"I only ask for tolerance and a certain amount of consideration for them—that is to say, for us who see them. You have lived ten years in Germany; you will continue to do here what you did there. You will not leave the drawing-room when one of them comes to see us?"

"Of course not. But you see, Lucienne, even if I act differently from mamma, because my education has made me put up with what is odious to her, I cannot blame her. I can find the most touching reasons why she should be what she is."

"Touching?"

"Yes."

"I find them unreasonable."

Jean's green eyes and Lucienne's lighter ones questioned one another for a moment. The two young people, both grave, with an expression of astonishment and defiance, measured each other and thought: "Is it she I saw just now so smiling and so tender?" "Is it really he who resists me, a brother brought up like me, and who ought to yield to me, if it were only because I am young and he is glad to see me again?" She was displeased. This first meeting had placed in opposition the paternal violence which Lucienne had inherited and the inflexible will which the mother had transmitted to her son. It was Lucienne who broke the silence. She turned to continue the walk, and shaking her head:

"I see," she said. "You imagine that you will have a confidante in mamma, a friend to whom you can open your heart fully? She is worthy of all respect, my dear. But there again you are mistaken.
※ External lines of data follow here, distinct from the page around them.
(** * Expense tracker: merchant categorisation, reconciliation and aggregation

    A shallow embedding of [tracker.py] (class [ExpenseTracker]) together with
    the properties its specification states about it.

    Modelling choices.
    - A Python [dict] keeps its insertion order and the order matters here
      (reconciliation takes the first key that is similar enough), so the
      merchant mapping is an association list; the family mapping likewise.
    - The JSON files are a finite map from path to document ([gmap]);
      [json.dump] followed by [json.load] gives back the same string-to-string
      dictionary, so a document is stored as the dictionary itself.
    - A pandas frame is the list of its rows, a row is a record, and a null
      or missing cell is [None].  Grouping drops rows whose key is null, as
      pandas does by default; that pandas refuses to group by a column that
      no row carries at all is not represented.
    - [fuzz.ratio] and [str.lower] belong to libraries: the general results
      take them as parameters of a section, and closed examples use the
      concrete [indel_ratio] and [ascii_lower].
    - Iterating over a Python [set] of strings has no fixed order: the order
      is a parameter [set_iter] of the pipeline.
    - Debit amounts are exact rationals; the float values that are not
      numbers ([nan], [inf]) are kept, since division by a zero total yields
      them. *)

From Stdlib Require Import QArith Qround Qabs Lqa ZArith Lia Bool.
From Stdlib Require Import String Ascii List Permutation Sorted.
From Stdlib Require OrderedTypeEx.
From stdpp Require Import gmap strings list fin_maps pretty sorting.

Import ListNotations.
Open Scope string_scope.
Open Scope list_scope.

(** ** Python dictionaries with insertion order *)

Definition dict (V : Type) : Type := list (string * V).

(** [d.keys()], which is also what [for k in d] iterates over. *)
Definition dict_keys {V} (d : dict V) : list string := map fst d.

(** [d.get(k)] ([None] when absent); [d[k]] raises [KeyError] in that case. *)
Fixpoint dict_get {V} (d : dict V) (k : string) : option V :=
  match d with
  | [] => None
  | (k', v) :: d' => if String.eqb k k' then Some v else dict_get d' k
  end.

(** [d.update({k: v})]: an existing key keeps its position and takes the new
    value, a new key goes to the end. *)
Fixpoint dict_update {V} (d : dict V) (k : string) (v : V) : dict V :=
  match d with
  | [] => [(k, v)]
  | (k', v') :: d' =>
      if String.eqb k k' then (k', v) :: d' else (k', v') :: dict_update d' k v
  end.

(** ** Outcomes of fallible code *)

Inductive result (A : Type) : Type :=
| Ok (a : A)
| KeyError (k : string)
| FileNotFoundError (path : string).

Arguments Ok {A} a.
Arguments KeyError {A} k.
Arguments FileNotFoundError {A} path.

(** ** Rows of the statement *)

(** A row as read from the CSV file; the transaction date plays no role in
    categorisation or aggregation and is left out. *)
Record RawRow : Type := mkRawRow {
  raw_Transaction_Description : string;
  raw_Debit_Amount : Q;
  raw_Credit_Amount : option Q
}.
I have tried. She is, or thinks she is, too miserable. All you tell her will immediately serve her as an argument in her own quarrel. If you wished, for example, to marry a German——"

"No, no; but no."

"I am only supposing. Mamma would go at once to find my father, and would say to him: 'Look at this! It is horrible! It is your fault! Yours!' And if you wished to marry an Alsatian our mother would at once take advantage of it and say: 'He is on my side, against you, against you.' No, my dear, the real, true confidante at Alsheim is Lucienne."

She took Jean's hand, and without ceasing to walk she looked up at him, her face beaming with life and youthfulness.